---- SOURCE RECORDS

Fixpoint LastIndex (s sub : gostring) : option nat :=
  match s with
  | [] => if HasPrefix [] sub then Some 0 else None
  | b :: s' =>
      match LastIndex s' sub with
      | Some i => Some (S i)
      | None => if HasPrefix s sub then Some 0 else None
      end
  end.

Definition Contains (s sub : gostring) : bool :=
  match Index s sub with Some _ => true | None => false end.

Fixpoint Join (ls : list gostring) (sep : gostring) : gostring :=
  match ls with
  | [] => []
  | [l] => l
  | l :: ls => l ++ sep ++ Join ls sep
  end.

(** [strings.Split(s, sep)] for a one-byte separator. *)
Fixpoint Split (s : gostring) (sep : byte) : list gostring :=
  match s with
  | [] => [[]]
  | b :: s =>
      if decide (b = sep) then [] :: Split s sep
      else match Split s sep with
           | [] => [[b]]
           | l :: ls => (b :: l) :: ls
           end
  end.

(** The Unicode simple lower-case mapping above ASCII ([unicode.CaseRanges]). *)
Class UnicodeTables := { to_lower_table : Z -> Z }.

(** A concrete table, without letters above ASCII. *)
Definition ascii_tables : UnicodeTables := {| to_lower_table := λ r, r |}.

Section ToLower.
  Context `{UnicodeTables}.

(** [unicode.ToLower] *)
Definition rune_lower (r : Z) : Z :=
  if (r <=? 127)%Z then (if between 65 r 90 then r + 32 else r)%Z else to_lower_table r.

(** [strings.Map] *)
Definition Map_runes (f : Z -> Z) (s : gostring) : gostring :=
  mjoin ((λ r, if (f r <? 0)%Z then [] else encode_rune (f r)) <$> decode_runes s).

Definition ToLower (s : gostring) : gostring :=
  if forallb is_ascii s then byte_lower <$> s else Map_runes rune_lower s.

End ToLower.

(** ** [strconv] and [fmt] verbs *)

(** [strconv.Itoa], and [%d]. *)
Definition Itoa (z : Z) : gostring := go (pretty z).

Definition is_digit (b : byte) : bool := between 48 (b2z b) 57.

Definition digits_value (s : gostring) : Z :=
  foldl (λ acc b, acc * 10 + (b2z b - 48))%Z 0%Z s.

Definition max_int64 : Z := 9223372036854775807.

(** The value of a sign and a digit string, if it fits 64 bits. *)
Definition int64_of (neg : bool) (ds : gostring) : option Z :=
  let v := if neg then (- digits_value ds)%Z else digits_value ds in
  if between (- max_int64 - 1) v max_int64 then Some v else None.
(* ===== verification/GoNet.v ===== *)
(** * The parts of Go's [net] the package uses

    A [net.IP] is a byte slice of length 4 or 16; a nil slice is the empty list
    (the package never makes an empty non-nil one).  An operation that returns a
    nil IP for "not an address of that kind" returns an [option]. *)

From S2P Require Export GoStrings.

Abbreviation IP := (list byte).

(** [v4InV6Prefix] *)
Definition v4InV6Prefix : list byte := replicate 10 Byte.x00 ++ [Byte.xff; Byte.xff].

(** [net.IPv4(a, b, c, d)], the 16-byte form. *)
Definition IPv4 (a b c d : byte) : IP := v4InV6Prefix ++ [a; b; c; d].

Definition To4 (ip : IP) : option IP :=
  if length ip =? 4 then Some ip
  else if (length ip =? 16) && bool_decide (take 12 ip = v4InV6Prefix)
  then Some (drop 12 ip) else None.

Definition To16 (ip : IP) : option IP :=
  if length ip =? 4 then Some (v4InV6Prefix ++ ip)
  else if length ip =? 16 then Some ip else None.

(** [ip.Equal(x)]: an IPv4 address equals its 16-byte form. *)
Definition IP_Equal (ip x : IP) : bool :=
  if length ip =? length x then bool_decide (ip = x)
  else if (length ip =? 4) && (length x =? 16)
  then bool_decide (take 12 x = v4InV6Prefix) && bool_decide (ip = drop 12 x)
  else if (length ip =? 16) && (length x =? 4)
  then bool_decide (take 12 ip = v4InV6Prefix) && bool_decide (drop 12 ip = x)
  else false.

(** The byte [ip[i]] as an integer, for an index in range. *)
Definition octet (ip : IP) (i : nat) : Z := b2z (nth i ip Byte.x00).

Definition IPv6loopback : IP := replicate 15 Byte.x00 ++ [Byte.x01].

Definition IsLoopback (ip : IP) : bool :=
  match To4 ip with
  | Some ip4 => (octet ip4 0 =? 127)%Z
  | None => IP_Equal ip IPv6loopback
  end.

Definition IsLinkLocalUnicast (ip : IP) : bool :=
  match To4 ip with
  | Some ip4 => (octet ip4 0 =? 169)%Z && (octet ip4 1 =? 254)%Z
  | None => (length ip =? 16) && (octet ip 0 =? 254)%Z && (Z.land (octet ip 1) 192 =? 128)%Z
  end.

Definition IsPrivate (ip : IP) : bool :=
  match To4 ip with
  | Some ip4 =>
      (octet ip4 0 =? 10)%Z
      || ((octet ip4 0 =? 172)%Z && (Z.land (octet ip4 1) 240 =? 16)%Z)
      || ((octet ip4 0 =? 192)%Z && (octet ip4 1 =? 168)%Z)
  | None => (length ip =? 16) && (Z.land (octet ip 0) 254 =? 252)%Z
  end.

(** ** Subnets *)

Record IPNet := mkIPNet { net_IP : IP; net_Mask : list byte }.

Definition networkNumberAndMask (n : IPNet) : IP * list byte :=
  let ip := match To4 (net_IP n) with Some ip => ip | None => net_IP n end in
  if negb ((length ip =? 4) || (length ip =? 16)) then ([], [])
  else if length (net_Mask n) =? 4 then
    (if length ip =? 4 then (ip, net_Mask n) else ([], []))
  else if length (net_Mask n) =? 16 then
    (ip, if length ip =? 4 then drop 12 (net_Mask n) else net_Mask n)
  else ([], []).

Fixpoint masked_equal (nn m ip : list byte) : bool :=
  match nn, m, ip with
  | a :: nn, k :: m, b :: ip =>
      (Z.land (b2z a) (b2z k) =? Z.land (b2z b) (b2z k))%Z && masked_equal nn m ip
  | _, _, _ => true
  end.

(** [n.Contains(ip)] *)
Definition IPNet_Contains (n : IPNet) (ip : IP) : bool :=
  let '(nn, m) := networkNumberAndMask n in
  let ip := match To4 ip with Some x => x | None => ip end in
  (length ip =? length nn) && masked_equal nn m ip.

(** ** Text form *)

(** The 16-bit groups of a 16-byte address. *)
Fixpoint groups (ip : list byte) : list Z :=
  match ip with
  | a :: b :: ip => (b2z a * 256 + b2z b)%Z :: groups ip
  | _ => []
  end.

Fixpoint zero_run (gs : list Z) : nat :=
  match gs with
  | g :: gs => if (g =? 0)%Z then S (zero_run gs) else 0
  | [] => 0
  end.

(** The first longest run of at least two zero groups, as (start, length);
    [(0, 0)] when there is none. *)
Fixpoint longest_zero_run (gs : list Z) (i : nat) (best : nat * nat) : nat * nat :=
  match gs with
  | [] => best
  | g :: gs' =>
      let l := zero_run gs in
      longest_zero_run gs' (S i) (if (2 <=? l) && (snd best <? l) then (i, l) else best)
  end.

(** [%x] of a 16-bit number. *)
Definition hex_group (g : Z) : gostring :=
  if (g <? 16)%Z then [hex_digit g]
  else if (g <? 256)%Z then [hex_digit (Z.shiftr g 4); hex_digit (Z.land g 15)]
  else if (g <? 4096)%Z then
    [hex_digit (Z.shiftr g 8); hex_digit (Z.land (Z.shiftr g 4) 15); hex_digit (Z.land g 15)]
  else [hex_digit (Z.shiftr g 12); hex_digit (Z.land (Z.shiftr g 8) 15);
        hex_digit (Z.land (Z.shiftr g 4) 15); hex_digit (Z.land g 15)].

Definition ipv6_string (ip : list byte) : gostring :=
  let gs := groups ip in
  let '(st, l) := longest_zero_run gs 0 (0, 0) in
  if l =? 0 then Join (hex_group <$> gs) (go ":")
  else Join (hex_group <$> take st gs) (go ":") ++ go "::"
       ++ Join (hex_group <$> drop (st + l) gs) (go ":").

(** [ip.String()] *)
Definition IP_String (ip : IP) : gostring :=
  if length ip =? 0 then go "<nil>"
  else if negb ((length ip =? 4) || (length ip =? 16)) then go "?" ++ hex_bytes ip
  else match To4 ip with
       | Some ip4 => Join ((λ b, Itoa (b2z b)) <$> ip4) [dot]
       | None => ipv6_string ip
       end.

(** A UDP address. *)
Record UDPAddr := mkUDPAddr { addr_IP : IP; addr_Port : Z }.

#[export] Instance UDPAddr_eq_dec : EqDecision UDPAddr.
Proof. solve_decision. Defined.

(** ** Lemmas *)

Lemma To4_length ip ip4 : To4 ip = Some ip4 -> length ip4 = 4.
Proof.
  unfold To4. case_if; [intros [= <-]; by bool_arith|].
  case_if; [|done]. intros [= <-]. bool_arith. rewrite length_drop. lia.
Qed.

Lemma To16_length ip ip6 : To16 ip = Some ip6 -> length ip6 = 16.
Proof.
  unfold To16. case_if; [intros [= <-]; bool_arith; simpl; by rewrite Heqb|].
  case_if; [|done]. intros [= <-]. by bool_arith.
Qed.

Lemma To4_4 ip : length ip = 4 -> To4 ip = Some ip.
Proof. unfold To4. by intros ->. Qed.

Lemma To16_16 ip : length ip = 16 -> To16 ip = Some ip.
Proof. unfold To16. by intros ->. Qed.

Lemma IP_Equal_refl ip : IP_Equal ip ip = true.
Proof. unfold IP_Equal. rewrite Nat.eqb_refl. by apply bool_decide_eq_true. Qed.

Lemma IP_Equal_sym ip x : IP_Equal ip x = IP_Equal x ip.
Proof.
  unfold IP_Equal. rewrite (Nat.eqb_sym (length x) (length ip)).
  destruct (length ip =? length x); [by apply bool_decide_ext|].
  destruct (Nat.eqb_spec (length ip) 4), (Nat.eqb_spec (length x) 16),
    (Nat.eqb_spec (length ip) 16), (Nat.eqb_spec (length x) 4); simpl; try lia; try done;
    f_equal; by apply bool_decide_ext.
Qed.

Lemma take_drop_prefix {A} (pre x y : list A) n :
  length pre = n -> take n x = pre /\ drop n x = y <-> x = pre ++ y.
Proof.
  intros <-. split.
  - intros [E <-]. rewrite <- (take_drop (length pre) x) at 1. by rewrite E.
  - intros ->. by rewrite take_app_length, drop_app_length.
Qed.

(** Two addresses are [Equal] when their 16-byte forms are. *)
Lemma IP_Equal_To16 ip x a b :
  To16 ip = Some a -> To16 x = Some b -> IP_Equal ip x = true <-> a = b.
Proof.
  unfold To16, IP_Equal. assert (Hp : length v4InV6Prefix = 12) by done.
  revert Hp. generalize v4InV6Prefix. intros pre Hp H1 H2.
  destruct (Nat.eqb_spec (length ip) 4) as [E4|], (Nat.eqb_spec (length x) 4) as [F4|],
    (Nat.eqb_spec (length ip) 16) as [E16|], (Nat.eqb_spec (length x) 16) as [F16|];
    try discriminate; try lia; injection H1 as <-; injection H2 as <-;
    rewrite ?E4, ?F4, ?E16, ?F16; simpl; rewrite ?andb_true_iff, ?bool_decide_eq_true.
  - split; [by intros -> | apply app_inv_head].
  - split; [intros [Ht Hd]; symmetry; by apply (take_drop_prefix pre x ip 12)|].
    intros Hx. symmetry in Hx. by apply (take_drop_prefix pre x ip 12) in Hx as [? <-].
  - by apply take_drop_prefix.
  - done.
Qed.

--------

WORK INSTRUCTION:
Beginning with the line containing "(** ** Text form *)" and ending with the line containing "let '(st, l)", extract those lines exactly from the listing above, and only those.

TASK OUTPUT:
(** ** Text form *)

(** The 16-bit groups of a 16-byte address. *)
Fixpoint groups (ip : list byte) : list Z :=
  match ip with
  | a :: b :: ip => (b2z a * 256 + b2z b)%Z :: groups ip
  | _ => []
  end.

Fixpoint zero_run (gs : list Z) : nat :=
  match gs with
  | g :: gs => if (g =? 0)%Z then S (zero_run gs) else 0
  | [] => 0
  end.

(** The first longest run of at least two zero groups, as (start, length);
    [(0, 0)] when there is none. *)
Fixpoint longest_zero_run (gs : list Z) (i : nat) (best : nat * nat) : nat * nat :=
  match gs with
  | [] => best
  | g :: gs' =>
      let l := zero_run gs in
      longest_zero_run gs' (S i) (if (2 <=? l) && (snd best <? l) then (i, l) else best)
  end.

(** [%x] of a 16-bit number. *)
Definition hex_group (g : Z) : gostring :=
  if (g <? 16)%Z then [hex_digit g]
  else if (g <? 256)%Z then [hex_digit (Z.shiftr g 4); hex_digit (Z.land g 15)]
  else if (g <? 4096)%Z then
    [hex_digit (Z.shiftr g 8); hex_digit (Z.land (Z.shiftr g 4) 15); hex_digit (Z.land g 15)]
  else [hex_digit (Z.shiftr g 12); hex_digit (Z.land (Z.shiftr g 8) 15);
        hex_digit (Z.land (Z.shiftr g 4) 15); hex_digit (Z.land g 15)].

Definition ipv6_string (ip : list byte) : gostring :=
  let gs := groups ip in
  let '(st, l) := longest_zero_run gs 0 (0, 0) in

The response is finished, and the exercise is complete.